Mumbai: The State ’s consent to private medical colleges to charge management quota students four times the merit seat fee has become as an impediment for post-graduate medical students.
Despite admissions for postgraduate courses beginning early this month, private medical colleges were seen refusing admissions to students, as they were seeking charges for management quota students to be made the same as those of NRI candidates. The NRI quota fee is set at five times the merit seat fee. The first round of admissions ended on Thursday, with private colleges abstaining from participating in it.
Monday’s agreement signed between the state and the Fee Regulating Authority (FRA) with colleges shows the present fee structure to be in the ratio of 1: 4:5, as against the earlier ratio fixed at 1:3:5.
“It is resolved,” a government official told TOI. As per the new ratio fixed, if merit quota (50%) students of a college pay an annual fee of Rs 12 lakh set by the FRA, then the 35% under the management quota category would pay Rs 48 lakh, and the NRI candidates who happen to be 15% of the total strength, Rs 60 lakh.
Parents, however, are unhappy with the latest hike granted to the management quota.
“Instead of serving notices to these colleges, the government has given in. A complaint should have been registered against each of them and submitted to the Medical Council of India,” said a parent.
With the pact in place, the Directorate of Medical Education and Research (DMER) will be issuing a notification for filling of vacant PG seats. The remaining vacant seats from the all-India quota of government colleges and deemed universities will be surrendered
According to experts, private colleges have stood by their stand on PG seats, by abstaining from registering students in PG courses and are sure that a similar stance is likely to be maintained by them towards MBBS admissions.

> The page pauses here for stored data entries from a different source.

(** ** The sum of the two multiples *)

Section Sum.
Context {fe st : Type} `{HF : secp256k1_field fe, HFl : !secp256k1_field_laws fe, HC : secp256k1_fe_compact fe st, HCl : !secp256k1_fe_compact_laws fe st}.

(** A storage entry from which the point is read back *)
Definition stored (e : secp256k1_ge_storage) (P : point) : Prop := affine (ge_from_storage e : secp256k1_ge fe) P.

Lemma ge_to_storage_spec (a : secp256k1_ge fe) (P : Fp * Fp) : affine a (Some P) → stored (ge_to_storage a) (Some P).
Proof using HFl HCl.
  destruct P as [x y]. intros Ha. destruct (affine_reps a x y Ha) as (_ & [Mx Vx] & [My Vy]). unfold stored, ge_from_storage, ge_to_storage. cbn [ges_x ges_y].
  destruct (normalize_spec (ge_x a)) as [Nx Ex]; [by apply (magnitude_le 6)|]. destruct (normalize_spec (ge_y a)) as [Ny Ey]; [by apply (magnitude_le 4)|].
  rewrite !compact_roundtrip by done. pose proof (normalized_magnitude _ Nx). pose proof (normalized_magnitude _ Ny).
  split; [split; cbn; by apply (magnitude_le 1)|]. cbn. split_and!; congruence.
Qed.

Lemma table_get_storage_spec (pre : list secp256k1_ge_storage) (f : Z → point) (n w : Z) :
  Forall2 stored pre ((λ j : nat, f (2 * j + 1)%Z) <$> seq 0 (ECMULT_TABLE_SIZE w)) → (∀ k, f (- k)%Z = point_neg (f k)) →
  wnaf_digit w n → n ≠ 0%Z → (2 <= w)%Z → ∃ e : secp256k1_ge fe, ECMULT_TABLE_GET_GE_STORAGE pre n = Some e ∧ affine e (f n).
Proof using HFl.
  intros Hp Hf [?|[Ho Hn]] Hn0 Hw; [done|]. unfold ECMULT_TABLE_GET_GE_STORAGE. destruct (Z.ltb_spec 0 n).
  - destruct (table_lookup stored pre f n w Hp) as (e & -> & He); [done|lia|done|]. by eexists.
  - destruct (table_lookup stored pre f (- n) w Hp) as (e & -> & He); [by rewrite Z.odd_opp|lia|done|]. eexists. split; [done|].
    replace n with (- - n)%Z by lia. rewrite Hf. by apply ge_neg_affine.
Qed.

Lemma storage_var_spec (d0 a : secp256k1_gej fe) (n : nat) (A : point) :
  gej_ok d0 → jacobian a A → in_group A → A ≠ None → (0 < n)%nat → (2 * n < secp_n)%Z →
  Forall2 stored (ecmult_odd_multiples_table_storage_var d0 n a) ((λ j : nat, point_mul (2 * j + 1) A) <$> seq 0 n).
Proof using HFl HCl.
  intros Hd0 Ha HA Hf Hn Hlt. destruct A as [A|]; [|done]. unfold ecmult_odd_multiples_table_storage_var, ge_set_table_gej_var.
  set (tab := replicate n (d0, gej_z d0)). assert (length tab = n) as Hl by apply length_replicate.
  destruct (ecmult_odd_multiples_table_spec d0 a tab A) as (z & Ps & Ht & EPs); try done; [|lia|apply HA| | |].
  - apply Forall_replicate. done.
  - intros j Hj. apply point_mul_small; [done|done|lia].
  - apply point_mul_small; [done|done|unfold secp_n; lia].
  - destruct (set_table_gej_spec z _ _ Ht) as [Hp _]. rewrite Hl in EPs. rewrite <- EPs. rewrite Forall2_fmap_l, Forall2_fmap_r. rewrite Forall2_fmap_r in Hp.
    eapply Forall2_impl; [|exact Hp]. intros e P. apply ge_to_storage_spec.
Qed.

(** [pre_g] holds the odd multiples of the generator. *)
Definition context_ok (ctx : secp256k1_ecmult_context) : Prop :=
  ∃ pre, pre_g ctx = Some pre ∧ Forall2 stored pre ((λ j : nat, point_mul (2 * j + 1) generator) <$> seq 0 (ECMULT_TABLE_SIZE WINDOW_G)).

Lemma table_size_g : Z.of_nat (ECMULT_TABLE_SIZE WINDOW_G) = 16384%Z.
Proof using. unfold ECMULT_TABLE_SIZE, WINDOW_G. change (1 .<< (16 - 2))%Z with 16384%Z. by apply Z2Nat.id. Qed.

#[local] Opaque ECMULT_TABLE_SIZE.

Lemma ecmult_context_build_spec (const_g : secp256k1_ge fe) (d0 : secp256k1_gej fe) :
  gej_ok d0 → affine const_g generator → context_ok (ecmult_context_build const_g d0 ecmult_context_init).
Proof using HFl HCl.
  intros Hd0 Hg. unfold context_ok, ecmult_context_build, ecmult_context_init. cbn [pre_g]. eexists. split; [reflexivity|].
  apply storage_var_spec; [assumption|by apply gej_set_ge_spec|apply in_group_generator|discriminate| |].
  - apply Nat2Z.inj_lt. by rewrite table_size_g.
  - rewrite table_size_g. unfold secp_n. lia.
Qed.

(** *** The loop *)

(** The sum of multiples of the two points *)
Definition combination (A : point) (ka kg : Z) : point := point_add (point_mul ka A) (point_mul kg generator).

Section Combinations.
Variable A : point.
Hypothesis HA : on_curve A.

Lemma combination_on_curve (ka kg : Z) : on_curve (combination A ka kg).
Proof using HA. apply point_add_on_curve; apply point_mul_on_curve; [done|apply generator_on_curve]. Qed.

Lemma combination_add_a (ka kg n : Z) : point_add (combination A ka kg) (point_mul n A) = combination A (ka + n) kg.
Proof using HA.
  pose proof (point_mul_on_curve A HA) as Ha. pose proof (point_mul_on_curve generator generator_on_curve) as Hg. unfold combination.
  rewrite point_mul_add, (point_add_comm (point_mul ka A) (point_mul kg generator)) by done.
  rewrite (point_add_assoc (point_mul kg generator) (point_mul ka A) (point_mul n A)) by done. apply point_add_comm; [done|auto with curve].
Qed.

Lemma combination_add_g (ka kg n : Z) : point_add (combination A ka kg) (point_mul n generator) = combination A ka (kg + n).
Proof using HA.
  pose proof (point_mul_on_curve A HA) as Ha. pose proof (point_mul_on_curve generator generator_on_curve) as Hg. unfold combination.
  rewrite (point_mul_add generator generator_on_curve). by apply point_add_assoc.
Qed.

Lemma combination_double (ka kg : Z) : point_double (combination A ka kg) = combination A (2 * ka) (2 * kg).
Proof using HA.
  pose proof (point_mul_on_curve A HA) as Ha. pose proof (point_mul_on_curve generator generator_on_curve) as Hg.
  pose proof (combination_on_curve ka kg) as Hc. rewrite <- point_mul_2 by done. change 2%Z with (1 + 1)%Z at 1. rewrite point_mul_add, point_mul_1 by done.
  unfold combination at 2. rewrite <- (point_add_assoc (combination A ka kg)) by done. fold (combination A ka kg).
  rewrite combination_add_a, combination_add_g. f_equal; lia.
Qed.
End Combinations.

(** The digit read at [i], which is zero from [bits] on *)
Lemma digit_at (l : list Z) (bits : Z) (i : nat) :
  length l = 256%nat → (i < 256)%nat → (∀ i, (bits <= Z.of_nat i)%Z → (i < 256)%nat → l !! i = Some 0%Z) →
  (if (Z.of_nat i <? bits)%Z then l.[i] else 0%Z) = l.[i] ∧ l !! i = Some (l.[i]) ∧ le_val 1 (drop i l) = (l.[i] + 2 * le_val 1 (drop (S i) l))%Z.
Proof using.
  intros Hl Hi Hz. destruct (lookup_lt_is_Some_2 l i) as [x Ex]; [lia|]. assert (l.[i] = x) as E by (by apply nth_lookup_Some).
  split_and!.
  - destruct (Z.ltb_spec (Z.of_nat i) bits) as [|Hge]; [done|]. rewrite E. specialize (Hz i Hge Hi). congruence.
  - by rewrite E.
  - rewrite (drop_S l x i Ex). cbn [le_val]. by rewrite E.
Qed.

Section Loop.
Variables (A : point) (gz : fe) (pre_a : list (secp256k1_ge fe)) (pre : list (@secp256k1_ge_storage st)) (la lg : list Z) (bits_a bits_g : Z).
Let w : Fp := fe_value gz.
Hypotheses (HA : on_curve A) (Mgz : fe_magnitude 2 gz) (Hgz : w ≠ 0).
Hypothesis Hpre_a : Forall2 affine pre_a ((λ j : nat, point_scale w (point_mul (2 * j + 1) A)) <$> seq 0 (ECMULT_TABLE_SIZE WINDOW_A)).
Hypothesis Hpre : Forall2 stored pre ((λ j : nat, point_mul (2 * j + 1) generator) <$> seq 0 (ECMULT_TABLE_SIZE WINDOW_G)).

The first round of admissions witnessed only two private colleges coming out and joining the admission process, besides government institutions. The 2 private colleges who participated in the admission process included —Kashibai Navale, Pune, and ACPM, Dhule. Admissions at these 2 colleges happened after the students signed an undertaking that if the fee rose, they would willingly remit payments due to the college.
Teaching hospitals like Sangli’s Sanjeevani, Bombay Hospital (which has always been with the government), Swastiyog in Miraj and Sancheti in Pune, also admitted PG candidates. Out of the 400 seats at private colleges, 192 still stand unfilled in the present scenario.